Upon a partner’s death, the share in the good will and property of the
firm will devolve onto his heirs in proportion to his share in the firm.

b) All the property acquired subsequently by purchase or otherwise by


or for the firm, or for the purposes and in the course of the business of
the firm. Even where the partner buys in his own name but through the
firm’s money, there will be a presumption that the property belongs to
the firm. Where property is acquired by the firm money in breach of
duty and without the consent of the other partners, the property is still
presumed to be the firm’s property.

i) Cases where a partner’s property is in the use of the firm


have to be decided as per the facts of each individual case. The
intention of the parties is very important here.

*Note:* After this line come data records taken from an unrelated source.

(* ===== verification/Interrupts.v ===== *)
(** Hardware interrupts: [irq_handler] of [src/src/arch/x86_64/idt.cpp] with the
    handlers that [kernel_main] registers, the scheduler, the keyboard and the
    interrupt controller behind it.

    The handlers are function pointers; the two the kernel registers are the
    constructors of [IrqHandler].  The keyboard's callback is [wakeStdinReader]
    of [src/src/kernel/syscall.cpp], number [WAKE_STDIN_READER].  [regs] is the
    address of the frame that the stub pushed. *)

From Stdlib Require Import ZifyBool.
From S2P Require Import Prelude Io Keyboard Scheduler SchedulerProofs Pic Timer.

Inductive IrqHandler : Type := TimerIRQ | KeyboardIRQ.

#[export] Instance IrqHandler_eq_dec : EqDecision IrqHandler.
Proof. solve_decision. Defined.

Definition WAKE_STDIN_READER : Z := 1.
Definition DATA_PORT : Z := 0x60.

Record Kernel (E P : Type) := mkKernel {
  sched : Sched E;
  timer : Timer;
  keyboard : Keyboard;
  g_pending_stdin_reader : Z;
  g_irq_handlers : list (option IrqHandler);
  ports : P;
}.
Arguments mkKernel {E P}.
Arguments sched {E P}.
Arguments timer {E P}.
Arguments keyboard {E P}.
Arguments g_pending_stdin_reader {E P}.
Arguments g_irq_handlers {E P}.
Arguments ports {E P}.

Section Interrupts.
Context {E P : Type} `{TaskServices E} `{PortIO P}.
Implicit Types k : Kernel E P.

Definition with_sched k (s : Sched E) : Kernel E P :=
  mkKernel s (timer k) (keyboard k) (g_pending_stdin_reader k) (g_irq_handlers k) (ports k).
Definition with_ports k (p : P) : Kernel E P :=
  mkKernel (sched k) (timer k) (keyboard k) (g_pending_stdin_reader k) (g_irq_handlers k) p.

Definition set_next_rsp (r : Z) (s : Sched E) : Sched E :=
  mkSched (tasks s) (frames s) (g_current s) (Scheduler.g_tail s) (g_next_id s) (g_started s) (g_pending_cleanup s) r
    (tss_rsp0 s) (cpu_cr3 s) (kbd_focus s) (env s).

Definition idt_register_irq_handler (irq : Z) (h : IrqHandler) k : outcome (Kernel E P) :=
  if irq <? 16 then
    hs ← store (g_irq_handlers k) irq (Some h);
    mret (mkKernel (sched k) (timer k) (keyboard k) (g_pending_stdin_reader k) hs (ports k))
  else mret k.

Definition wakeStdinReader k : outcome (Kernel E P) :=
  if g_pending_stdin_reader k =? 0 then mret k else
  s ← wake (g_pending_stdin_reader k) (sched k);
  mret (mkKernel s (timer k) (keyboard k) 0 (g_irq_handlers k) (ports k)).

Definition run_callback (cb : option Z) k : outcome (Kernel E P) :=
  match cb with
  | None => mret k
  | Some c => if c =? WAKE_STDIN_READER then wakeStdinReader k else Fault
  end.

Definition run_handler (h : IrqHandler) k : outcome (Kernel E P) :=
  match h with
  | TimerIRQ =>
      mret (mkKernel (sched k) (Timer.onIRQ (timer k)) (keyboard k) (g_pending_stdin_reader k) (g_irq_handlers k) (ports k))
  | KeyboardIRQ =>
      let (scancode, p) := inb DATA_PORT (ports k) in
      '(kb, cb) ← Keyboard.onIRQ scancode (keyboard k);
      run_callback cb (mkKernel (sched k) (timer k) kb (g_pending_stdin_reader k) (g_irq_handlers k) p)
  end.

Definition irq_handler (regs vector : Z) k : outcome (Kernel E P) :=
  let k := with_sched k (set_next_rsp regs (sched k)) in
  let irq := u8 vector in
  k ← (if irq <? 16 then
         h ← load (g_irq_handlers k) irq;
         match h with Some h => run_handler h k | None => mret k end
       else mret k);
  k ← (if irq =? 0 then s ← tick regs (sched k); mret (with_sched k s) else mret k);
  mret (with_ports k (sendEOI irq (ports k))).

(** The tail of [Timer::init] and the keyboard line of [kernel_main]. *)
Definition register_handlers k : outcome (Kernel E P) :=
  k ← idt_register_irq_handler 1 KeyboardIRQ k; idt_register_irq_handler 0 TimerIRQ k.

(** ** Lemmas *)

Lemma set_next_rsp_inv r s ord : sched_inv s ord -> sched_inv (set_next_rsp r s) ord.
Proof. intros [? ? ? ? ? ?]. by split. Qed.

Lemma register_handlers_ok k : length (g_irq_handlers k) = 16%nat ->
  exists k', register_handlers k = Ok k' /\ length (g_irq_handlers k') = 16%nat /\
    load (g_irq_handlers k') 0 = Ok (Some TimerIRQ) /\ load (g_irq_handlers k') 1 = Ok (Some KeyboardIRQ) /\
    sched k' = sched k /\ timer k' = timer k /\ keyboard k' = keyboard k /\ ports k' = ports k.
Proof.
  intros Hl. unfold register_handlers, idt_register_irq_handler. change (1 <? 16) with true. change (0 <? 16) with true.
  cbv iota. rewrite store_in_range by lia. cbn [mbind outcome_bind mret outcome_ret].
  rewrite store_in_range by (cbn [g_irq_handlers]; rewrite length_insert; lia).
  cbn [mbind outcome_bind mret outcome_ret]. eexists. split; [done|]. cbn. rewrite !length_insert. split_and!; try done.
  all: destruct (g_irq_handlers k) as [|a [|b l]]; done.
Qed.

(** What an interrupt of line [irq] does to the two chips. *)
Definition acknowledged `{!Pics P} (irq : Z) (p p' : P) : Prop :=
  master p' = chip_command PIC_EOI (master p) /\
  slave p' = if irq >=? 8 then chip_command PIC_EOI (slave p) else slave p.

Lemma sendEOI_acknowledged `{!Pics P} irq p : acknowledged irq p (sendEOI irq p).
Proof. apply sendEOI_ok. Qed.

Lemma key_interrupt_ok `{!Pics P} k regs scancode p c t :
  kbd_wf (keyboard k) -> used (keyboard k) < 255 -> g_extended (keyboard k) = false ->
  load (g_irq_handlers k) 1 = Ok (Some KeyboardIRQ) -> inb DATA_PORT (ports k) = (scancode, p) ->
  g_on_char_callback (keyboard k) = Some WAKE_STDIN_READER ->
  g_pending_stdin_reader k <> 0 -> tasks (sched k) !! g_pending_stdin_reader k = Some t -> state t = Blocked ->
  0 <= scancode < 128 -> scancode <> SCANCODE_LSHIFT_DOWN -> scancode <> SCANCODE_RSHIFT_DOWN ->
  load (if g_shift_pressed (keyboard k) then scancode_ascii_shift else scancode_ascii) scancode = Ok c -> c <> 0 ->
  exists k', irq_handler regs 1 k = Ok k' /\
    contents (keyboard k') = contents (keyboard k) ++ [c] /\ g_on_char_callback (keyboard k') = None /\
    kbd_wf (keyboard k') /\ g_focused_task_id (keyboard k') = g_focused_task_id (keyboard k) /\
    sched k' = with_tasks (set_next_rsp regs (sched k)) (<[g_pending_stdin_reader k := set_state Ready t]> (tasks (sched k))) /\
    g_pending_stdin_reader k' = 0 /\ acknowledged 1 p (ports k').
Proof.
  intros Hwf Hu Hext Hh Hin Hcb Hpend Ht Hst Hsc Hl Hr Hc Hnz.
  assert (Hk : exists kb, Keyboard.onIRQ scancode (keyboard k) = Ok (with_callback kb None, Some WAKE_STDIN_READER) /\
    contents kb = contents (keyboard k) ++ [c] /\ kbd_wf kb /\ g_focused_task_id kb = g_focused_task_id (keyboard k)).
  { unfold Keyboard.onIRQ, SCANCODE_LSHIFT_UP, SCANCODE_RSHIFT_UP.
    rewrite (proj2 (Z.eqb_neq scancode 0xE0)), Hext by lia.
    rewrite (proj2 (Z.eqb_neq scancode SCANCODE_LSHIFT_DOWN) Hl), (proj2 (Z.eqb_neq scancode SCANCODE_RSHIFT_DOWN) Hr).
    rewrite (proj2 (Z.eqb_neq scancode 0xAA)), (proj2 (Z.eqb_neq scancode 0xB6)) by lia. cbn [orb].
    assert (has scancode SCANCODE_RELEASE_BIT = false) as ->.
    { unfold SCANCODE_RELEASE_BIT. change 0x80 with (1 .<< 7). rewrite has_one_shl by lia.
      rewrite <- (Z.mod_small scancode (2 ^ 7)) by lia. apply Z.mod_pow2_bits_high. lia. }
    rewrite (proj2 (Z.leb_gt 128 scancode)) by lia. run_call Hc. rewrite (proj2 (Z.eqb_neq c 0) Hnz). cbn [negb].
    destruct (pushChar_ok c (keyboard k) Hwf) as (kb & Ep & Ewf & Econt & _ & _ & Efoc & Ecb). run_call Ep.
    rewrite Ecb, Hcb. exists kb. split; [done|]. rewrite Econt. split; [|done]. by rewrite (proj2 (Z.eqb_neq (used (keyboard k)) 255)) by lia. }
  destruct Hk as (kb & Ek & Econt & Ewf & Efoc). unfold irq_handler. change (u8 1) with 1. change (1 <? 16) with true.
  change (1 =? 0) with false. cbv zeta iota. cbn [g_irq_handlers with_sched]. run_call Hh. unfold run_handler.
  cbn [ports keyboard with_sched]. rewrite Hin, Ek. cbn [mbind outcome_bind].
  unfold run_callback. change (WAKE_STDIN_READER =? WAKE_STDIN_READER) with true. cbv iota. unfold wakeStdinReader.
  cbn [g_pending_stdin_reader sched with_sched]. rewrite (proj2 (Z.eqb_neq _ 0) Hpend).
  rewrite (wake_ok _ t) by done. cbn [mbind outcome_bind mret outcome_ret]. eexists. split; [done|].
  cbn [keyboard sched ports with_ports g_pending_stdin_reader]. rewrite Hst. split_and!; try done.
  apply sendEOI_acknowledged.
Qed.


(** ** Properties *)

(** C12. A timer interrupt, with the registered handler: it returns, counts one
    tick, saves the frame of the interrupted task and switches to the first
    runnable task after it in the ring (that task is runnable, those between
    are not, and the processor leaves with its stack, kernel stack and address
    space), and acknowledges the interrupt at the master chip only. *)
Theorem timer_interrupt_correct `{!Pics P} k ord regs : sched_inv (sched k) ord ->
  (exists a, a ∈ ord /\ passes (tasks (sched k)) runnable a = true) ->
  load (g_irq_handlers k) 0 = Ok (Some TimerIRQ) ->
  exists k' p a q, irq_handler regs 0 k = Ok k' /\
    g_ticks (timer k') = u64 (g_ticks (timer k) + 1) /\ keyboard k' = keyboard k /\
    ord = p ++ a :: q /\ passes (tasks (sched k)) runnable a = true /\
    Forall (fun b => passes (tasks (sched k)) runnable b = false) p /\
    g_current (sched k') = a /\ dispatched (sched k') a /\ sched_inv (sched k') (q ++ p ++ [a]) /\
    after_tick regs (sched k) (sched k') a /\
    acknowledged 0 (ports k) (ports k').
Proof.
  intros Hinv (x & Hx & Hxr) Hh. unfold irq_handler. change (u8 0) with 0. change (0 <? 16) with true.
  change (0 =? 0) with true. cbv zeta iota. cbn [g_irq_handlers with_sched]. run_call Hh. unfold run_handler.
  cbn [mbind outcome_bind mret outcome_ret sched with_sched timer].
  destruct (tick_ok (set_next_rsp regs (sched k)) ord regs (set_next_rsp_inv regs _ _ Hinv))
    as (s' & Et & [(p & a & q & Eo & Ha & Hp & Hc & Hd & Hi & Hat)|(Hno & _)]).
  - run_call Et. eexists _, p, a, q. split; [done|]. cbn [timer keyboard sched ports with_ports with_sched].
    split_and!; try done; apply sendEOI_acknowledged.
  - rewrite Forall_forall in Hno. apply list_elem_of_In, Hno in Hx. cbn in Hx. congruence.
Qed.

(** A key press wakes the reader: when a task is blocked in a read of the
    standard input with its callback registered, the interrupt of a key with
    a character stores the character behind those waiting, makes the reader
    ready, clears the registration, returns to the interrupted task and
    acknowledges the interrupt. *)
Theorem key_interrupt_wakes_reader `{!Pics P} k regs scancode p c t :
  kbd_wf (keyboard k) -> used (keyboard k) < 255 -> g_extended (keyboard k) = false ->
  load (g_irq_handlers k) 1 = Ok (Some KeyboardIRQ) -> inb DATA_PORT (ports k) = (scancode, p) ->
  g_on_char_callback (keyboard k) = Some WAKE_STDIN_READER ->
  g_pending_stdin_reader k <> 0 -> tasks (sched k) !! g_pending_stdin_reader k = Some t -> state t = Blocked ->
  0 <= scancode < 128 -> scancode <> SCANCODE_LSHIFT_DOWN -> scancode <> SCANCODE_RSHIFT_DOWN ->
  load (if g_shift_pressed (keyboard k) then scancode_ascii_shift else scancode_ascii) scancode = Ok c -> c <> 0 ->
  exists k', irq_handler regs 1 k = Ok k' /\
    contents (keyboard k') = contents (keyboard k) ++ [c] /\ g_on_char_callback (keyboard k') = None /\
    tasks (sched k') = <[g_pending_stdin_reader k := set_state Ready t]> (tasks (sched k)) /\
    g_pending_stdin_reader k' = 0 /\ g_next_task_rsp (sched k') = regs /\ g_current (sched k') = g_current (sched k) /\
    acknowledged 1 p (ports k').
Proof.
  intros Hwf Hu Hext Hh Hin Hcb Hpend Ht Hst Hsc Hl Hr Hc Hnz.
  destruct (key_interrupt_ok k regs scancode p c t) as (k' & E1 & Hcont & Hcb' & _ & _ & Hs & Hp & Ha); try done.
  exists k'. by rewrite Hs.
Qed.

End Interrupts.

(** ** Witnesses *)

(** Task 3 of the sample scheduler waits for a key, and the key A is pressed. *)
Definition sample_keyboard : Keyboard := mkKbd (replicate 256 0) 0 0 false false 0 (Some WAKE_STDIN_READER).

Definition sample_kernel : Kernel (gset Z) TwoChips :=
  mkKernel sample_sched (mkTimer 7 1000) sample_keyboard 300
    (<[0%nat := Some TimerIRQ]> (<[1%nat := Some KeyboardIRQ]> (replicate 16 None)))
    (mkTwo (mkChip 0 0x20 4 0xF8 [0]) (mkChip 0 0x28 2 0xFF []) 0x1E).

Lemma timer_interrupt_correct_witness :
  exists k', irq_handler 7 0 sample_kernel = Ok k' /\ g_ticks (timer k') = 8 /\ acknowledged 0 (ports sample_kernel) (ports k').
Proof.
  destruct (timer_interrupt_correct sample_kernel [200; 300; 100] 7) as (k' & p & a & q & Ek & Et & _ & _ & _ & _ & _ & _ & _ & _ & Ha).
  - apply sample_inv_of. left. reflexivity.
  - exists 200. split; [|reflexivity]. rewrite elem_of_cons. left. reflexivity.
  - reflexivity.
  - exists k'. split; [exact Ek|]. split; [exact Et | exact Ha].
Defined.

Lemma key_interrupt_wakes_reader_witness :
  exists k', irq_handler 7 1 sample_kernel = Ok k' /\ contents (keyboard k') = [97] /\ g_pending_stdin_reader k' = 0.
Proof.
  destruct (key_interrupt_wakes_reader sample_kernel 7 0x1E (ports sample_kernel) 97 (sample_task 3 Blocked 0 100))
    as (k' & Ek & Ec & _ & _ & Ep & _).
  - split; [reflexivity|]. split; split; (discriminate || reflexivity).
  - reflexivity.
  - reflexivity.
  - reflexivity.
  - reflexivity.
  - reflexivity.
  - discriminate.
  - reflexivity.
  - reflexivity.
  - lia.
  - discriminate.
  - discriminate.
  - reflexivity.
  - discriminate.
  - exists k'. split; [exact Ek|]. split; [exact Ec | exact Ep].
Defined.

ii) Conversion of joint into separate property. Here the


property is purchased with the partnership money but in the name and
the sole benefit of a partner he becomes a debtor to the firm and the
property is his.

The Act leaves the question of determination of partnership property


upon the intention of the partners. For example, if a managing
partners buys a house will the firm money, the house will belong to the
firm. If a partner allows gratuitous use of his house as premises for the
firm to carry on business, the house will not become the property of
the firm. Even if rent is paid for the same, the ownership will still vest
in the person who let the house.

The Supreme Court has held in many cases that if partners purchase
a property for the partnership firm, they will not become co-owners.
The property will be treated as property of the firm. Every case is
decided based upon its individual circumstances and facts that help
determine the intention behind buying the property, use intended for
the property as well as whether it was treated as property of the firm.
In cases where a partner has made investments with his own money
and created own assets in a business before starting a partnership
firm for the same, the result varies. First, we have to check whether
the agreement between asset holder and other partner(s) is a
partnership agreement or a mere agreement of service. If his
investment is not offset or adjusted with the share of profits being
assigned to him every year, the property remains personal. If the
investment has been returned by the assets of the firm and the profit it
generates, the property will belong to the firm.

As Section 15 of the Act, the property of a firm is held and used by the
partners exclusively for business of the firm only subject to a contract
to the contrary between the partners.